### DIRECTIONS FOR THIS TASK
Repeat only the stretch of lines below that runs from the line with "let '(d, ok) := db_apply_batch" through the line with "(** The body", unaltered.

### GIVEN RECORDS

---------------

(* ===== verification/Storage.v ===== *)
(** * Block storage ([src/chain/storage.rs])

    The key scheme of the database, the writes of blocks, height index and tip
    pointers, and the reload of the canonical chain at startup. *)
From S2P Require Import Prelude Crypto Constants Transaction Block Sled ChainState.

Inductive StorageError :=
| SledError (e : DbError)
| Undecodable
| NotUtf8
| NotANumber
| EmptyCanonicalChain
| HeightIndexMissing (h : Z)
| BlockMissing (hash : string) (h : Z).
#[export] Instance StorageError_eq_dec : EqDecision StorageError.
Proof. solve_decision. Defined.

(** ** Keys *)
Definition block_key (hash : string) : list byte := string_bytes ("block:" +:+ hash).
Definition height_key (n : Z) : list byte := string_bytes ("height:" +:+ u64_to_string n).
Definition meta_key (key : string) : list byte := string_bytes ("meta:" +:+ key).
Definition tip_hash_key : list byte := meta_key "tip_hash".
Definition tip_height_key : list byte := meta_key "tip_height".

Section storage.
Context `{SL : Sled} `{SC : StoreCodec}.

(** ** Database access *)
Definition db_put (k v : list byte) : stm ChainState StorageError () := λ g,
  let '(d, ok) := db_insert (db g) k v in
  (set_db d g, if ok then Ok () else Err (SledError DbIo)).
Definition db_batch (ops : list BatchOp) : stm ChainState StorageError () := λ g,
  let '(d, ok) := db_apply_batch (db g) ops in
  (set_db d g, if ok then Ok () else Err (SledError DbIo)).
Definition db_read (g : ChainState) (k : list byte) : result StorageError (option (list byte)) :=
  map_err SledError (db_get (db g) k).
(* ===== verification/Reorg.v ===== *)
(** * Reorganisation ([src/chain/reorg.rs])

    Tracing a heavier branch back to the canonical chain, replaying it with
    full validation, persisting the new chain and swapping it in.  The walk
    over the side blocks is bounded by their number; the theory shows that the
    bound is never reached on a consistent state. *)
From S2P Require Import Prelude Crypto Constants Transaction Block StateRoot Sled ChainState Storage Reward.

Inductive SideStateReconstructionError :=
| BrokenAncestry (expected_parent got_parent : string)
| Execution (e : TxExecutionError)
| CoinbaseReward (e : RewardError)
| StateRootConstructionFailed
| StateRootMismatch (block_hash expected computed : string).
#[export] Instance SideStateReconstructionError_eq_dec : EqDecision SideStateReconstructionError.
Proof. solve_decision. Defined.

Section reorg.
Context `{C : Crypto} `{TC : TxCodec} `{SL : Sled} `{SC : StoreCodec}.

(** ** Tracing the branch *)
Fixpoint segment_loop (fuel : nat) (g : ChainState) (current : string) (segment : list Block)
    : run (list Block) :=
  match fuel with
  | O => NoFuel
  | S fuel =>
      if bool_decide (is_Some (canon_index g !! current)) then Done (rev segment)
      else match side_blocks g !! current with
           | Some blk => segment_loop fuel g (b_parent blk) (segment ++ [blk])
           | None => Done []
           end
  end.
Definition ancestry_fuel (g : ChainState) : nat := S (size (side_blocks g)).
Definition collect_new_segment (g : ChainState) (tip_hash : string) : run (list Block) :=
  segment_loop (ancestry_fuel g) g tip_hash [].

(** ** Replay *)

(** The body both replay loops share: execute the transactions after the
    coinbase, pay the reward and check the state root. *)
Definition replay_block (state : TxExecutionState) (blk : Block)
    : result SideStateReconstructionError TxExecutionState :=
  state ← map_err Execution (execute_txs state (drop 1 (b_txs blk)));
  if negb (b_number blk =? 0) then
    state ← map_err CoinbaseReward
      (apply_coinbase_reward state (bh_miner (b_header blk)) (b_number blk));
    computed_root ← map_err (λ _, StateRootConstructionFailed)
      (compute_state_root (es_balances state) (es_nonces state));
    if negb (bool_decide (computed_root = bh_state_root (b_header blk)))
    then Err (StateRootMismatch (block_hash blk) (bh_state_root (b_header blk)) computed_root)
    else Ok state
  else Ok state.

Fixpoint replay_blocks (state : TxExecutionState) (bs : list Block)
    : result SideStateReconstructionError TxExecutionState :=
  match bs with
  | [] => Ok state
  | blk :: bs => state ← replay_block state blk; replay_blocks state bs
  end.

Definition reconstruct_canonical_state_at_height (g : ChainState) (height : Z)
    : result SideStateReconstructionError TxExecutionState :=
  replay_blocks empty_exec (take (Z.to_nat (wadd64 height 1)) (blocks g)).

Fixpoint branch_loop (state : TxExecutionState) (expected_parent : string) (branch : list Block)
    : result SideStateReconstructionError TxExecutionState :=
  match branch with
  | [] => Ok state
  | blk :: branch =>
      if negb (bool_decide (b_parent blk = expected_parent))
      then Err (BrokenAncestry expected_parent (b_parent blk))
      else
        state ← replay_block state blk;
        branch_loop state (block_hash blk) branch
  end.
Definition reconstruct_branch_state (ancestor_hash : string) (ancestor_state : TxExecutionState)
    (branch : list Block) : result SideStateReconstructionError TxExecutionState :=
  branch_loop ancestor_state ancestor_hash branch.

(** ** The swap *)

(** Transactions after the coinbase of each block. *)
Definition non_coinbase_txs (bs : list Block) : list Tx := flat_map (λ b, drop 1 (b_txs b)) bs.
Definition winning_ids (new_segment : list Block) : gset string :=
  list_to_set (map canonical_tx_id (non_coinbase_txs new_segment)).
Definition displaced (bs : list Block) (winning : gset string) : list Tx :=
  filter (λ tx, canonical_tx_id tx ∉ winning) (non_coinbase_txs bs).

(** [g.blocks[..=common_height]] panics when the height is not in the chain. *)
Definition slice_to_inclusive (bs : list Block) (h : Z) : run (list Block) :=
  if h <? Z.of_nat (length bs) then Done (take (Z.to_nat (h + 1)) bs) else Panic.

(** The maps the swap computes. *)
Record Swap := mkSwap {
  sw_blocks : list Block;
  sw_canon_index : gmap string Z;
  sw_side_blocks : gmap string Block;
  sw_cumulative_work : gmap string Z;
  sw_seen_blocks : gset string;
  sw_cw : Z
}.
Definition demote (s : Swap) (blk : Block) : Swap :=
  let h := block_hash blk in
  mkSwap (sw_blocks s) (delete h (sw_canon_index s)) (<[h := blk]> (sw_side_blocks s))
    (sw_cumulative_work s) (sw_seen_blocks s) (sw_cw s).
Definition promote (s : Swap) (blk : Block) : Swap :=
  let hash := block_hash blk in
  let cw := wadd128 (sw_cw s) (b_difficulty blk) in
  mkSwap (sw_blocks s ++ [blk]) (<[hash := b_number blk]> (sw_canon_index s))
    (delete hash (sw_side_blocks s)) (<[hash := cw]> (sw_cumulative_work s))
    ({[ hash ]} ∪ sw_seen_blocks s) cw.

Definition swap_maps (g : ChainState) (common_hash : string) (new_blocks : list Block)
    (demoted new_segment : list Block) : Swap :=
  let s := mkSwap new_blocks (canon_index g) (side_blocks g) (cumulative_work g) (seen_blocks g) 0 in
  let s := fold_left demote demoted s in
  let cw := default (chain_work new_blocks) (sw_cumulative_work s !! common_hash) in
  fold_left promote new_segment
    (mkSwap (sw_blocks s) (sw_canon_index s) (sw_side_blocks s) (sw_cumulative_work s)
       (sw_seen_blocks s) cw).

(** The assignments to [g] after a successful write. *)
Definition install (s : Swap) (replay_state : TxExecutionState) (root : Z * string)
    (g : ChainState) : ChainState :=
  set_cached_state_root (Some root)
    (set_accounts (es_balances replay_state) (es_nonces replay_state)
      (set_seen_blocks (sw_seen_blocks s)
        (set_work (sw_cumulative_work s)
          (set_side_blocks (sw_side_blocks s)
            (set_canon_index (sw_canon_index s)
              (set_blocks (sw_blocks s) g)))))).

(** Validation of a branch: the state after it, when the ancestor, the branch
    and the tip's root all replay. *)
Definition validate_branch (g : ChainState) (common_hash : string) (common_height : Z)
    (new_segment : list Block) (new_tip : Block) : option (TxExecutionState * string) :=
  ancestor_state ← res_ok (reconstruct_canonical_state_at_height g common_height);
  replay_state ← res_ok (reconstruct_branch_state common_hash ancestor_state new_segment);
  computed_state_root ←
    res_ok (compute_state_root (es_balances replay_state) (es_nonces replay_state));
  if negb (bool_decide (computed_state_root = bh_state_root (b_header new_tip))) then None
  else Some (replay_state, computed_state_root).

Definition try_reorg (g : ChainState) (new_tip : Block) : run (ChainState * option ReorgRecovery) :=
  new_segment ← collect_new_segment g (block_hash new_tip);
  match new_segment with
  | [] => Done (g, None)
  | first :: _ =>
      let common_hash := b_parent first in
      match canon_index g !! common_hash with
      | None => Done (g, None)
      | Some common_height =>
          match validate_branch g common_hash common_height new_segment new_tip with
          | None => Done (g, None)
          | Some (replay_state, computed_state_root) =>
              let winning_tx_ids := winning_ids new_segment in
              let demoted := drop (Z.to_nat common_height + 1) (blocks g) in
              let displaced_txs := displaced demoted winning_tx_ids in
              new_blocks ← slice_to_inclusive (blocks g) common_height;
              let s := swap_maps g common_hash new_blocks demoted new_segment in
              let old_tip_height := current_height g in
              match persist_canonical_reorg (sw_blocks s) old_tip_height g with
              | (g, Err _) => Done (g, None)
              | (g, Ok _) =>
                  Done (install s replay_state (b_number new_tip, computed_state_root) g,
                        Some (mkRecovery displaced_txs (bts_iter winning_tx_ids)))
              end
          end
      end
  end.

(** The diagnostic lookup of a block's work. *)
Fixpoint work_scan (sum : Z) (bs : list Block) (hash : string) : Z :=
  match bs with
  | [] => 0
  | b :: bs =>
      let sum := wadd128 sum (b_difficulty b) in
      if bool_decide (block_hash b = hash) then sum else work_scan sum bs hash
  end.
Definition cumulative_work_of (g : ChainState) (block_hash : string) : Z :=
  match cumulative_work g !! block_hash with
  | Some cw => cw
  | None => work_scan 0 (blocks g) block_hash
  end.

End reorg.

(** ** Linked segments and replay *)

(** [bs] hangs off the hash [p]: each block names the previous one. *)
Fixpoint linked (p : string) (bs : list Block) : Prop :=
  match bs with
  | [] => True
  | b :: bs => b_parent b = p ∧ linked (block_hash b) bs
  end.
Definition end_hash (p : string) (bs : list Block) : string := default p (block_hash <$> last bs).

Lemma end_hash_cons p b bs : end_hash p (b :: bs) = end_hash (block_hash b) bs.
Proof.
  unfold end_hash. rewrite last_cons. by destruct (last bs).
Qed.


Section replay_theory.
Context `{C : Crypto} `{TC : TxCodec}.

(** Replaying a chain in two parts. *)
Lemma replay_blocks_app st l1 l2 st' :
  replay_blocks st (l1 ++ l2) = Ok st' ↔
  ∃ st1, replay_blocks st l1 = Ok st1 ∧ replay_blocks st1 l2 = Ok st'.
Proof.
  revert st. induction l1 as [|b l1 IH]; intros st; simpl; [naive_solver|].
  destruct (replay_block st b) as [s|e]; cbn [mbind result_bind]; [apply IH|].
  split; [done|by intros (? & ? & _)].
Qed.
Lemma branch_loop_replay st p seg :
  linked p seg → branch_loop st p seg = replay_blocks st seg.
Proof.
  revert st p. induction seg as [|b seg IH]; intros st p Hl; [done|]. destruct Hl as [Hp Hl].
  cbn [branch_loop replay_blocks]. rewrite bool_decide_true by done. cbn [negb].
  destruct (replay_block st b); cbn [mbind result_bind]; [by apply IH|done].
Qed.

(** Replaying a chain ends with the root its last block claims. *)
Lemma replay_block_root st b st' : replay_block st b = Ok st' → b_number b ≠ 0 →
  compute_state_root (es_balances st') (es_nonces st') = Ok (bh_state_root (b_header b)).
Proof.
  intros E Hn. unfold replay_block in E. apply bind_Ok in E as (st1 & _ & E).
  rewrite (proj2 (Z.eqb_neq _ _) Hn) in E. cbn [negb] in E.
  apply bind_Ok in E as (st2 & _ & E). apply bind_Ok in E as (rt & Hr & E).
  apply map_err_Ok in Hr. case_bool_decide; cbn [negb] in E; [|done]. injection E as <-. by subst rt.
Qed.
Lemma replay_last st l b st' : replay_blocks st (l ++ [b]) = Ok st' → b_number b ≠ 0 →
  compute_state_root (es_balances st') (es_nonces st') = Ok (bh_state_root (b_header b)).
Proof.
  intros (s1 & _ & E)%replay_blocks_app Hn. cbn [replay_blocks] in E.
  apply bind_Ok in E as (s2 & E & E2). injection E2 as <-. by eapply replay_block_root.
Qed.

End replay_theory.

---------------

### SOLUTION FOR THIS EXERCISE
  let '(d, ok) := db_apply_batch (db g) ops in
  (set_db d g, if ok then Ok () else Err (SledError DbIo)).
Definition db_read (g : ChainState) (k : list byte) : result StorageError (option (list byte)) :=
  map_err SledError (db_get (db g) k).
(* ===== verification/Reorg.v ===== *)
(** * Reorganisation ([src/chain/reorg.rs])

    Tracing a heavier branch back to the canonical chain, replaying it with
    full validation, persisting the new chain and swapping it in.  The walk
    over the side blocks is bounded by their number; the theory shows that the
    bound is never reached on a consistent state. *)
From S2P Require Import Prelude Crypto Constants Transaction Block StateRoot Sled ChainState Storage Reward.

Inductive SideStateReconstructionError :=
| BrokenAncestry (expected_parent got_parent : string)
| Execution (e : TxExecutionError)
| CoinbaseReward (e : RewardError)
| StateRootConstructionFailed
| StateRootMismatch (block_hash expected computed : string).
#[export] Instance SideStateReconstructionError_eq_dec : EqDecision SideStateReconstructionError.
Proof. solve_decision. Defined.

Section reorg.
Context `{C : Crypto} `{TC : TxCodec} `{SL : Sled} `{SC : StoreCodec}.

(** ** Tracing the branch *)
Fixpoint segment_loop (fuel : nat) (g : ChainState) (current : string) (segment : list Block)
    : run (list Block) :=
  match fuel with
  | O => NoFuel
  | S fuel =>
      if bool_decide (is_Some (canon_index g !! current)) then Done (rev segment)
      else match side_blocks g !! current with
           | Some blk => segment_loop fuel g (b_parent blk) (segment ++ [blk])
           | None => Done []
           end
  end.
Definition ancestry_fuel (g : ChainState) : nat := S (size (side_blocks g)).
Definition collect_new_segment (g : ChainState) (tip_hash : string) : run (list Block) :=
  segment_loop (ancestry_fuel g) g tip_hash [].

(** ** Replay *)

(** The body both replay loops share: execute the transactions after the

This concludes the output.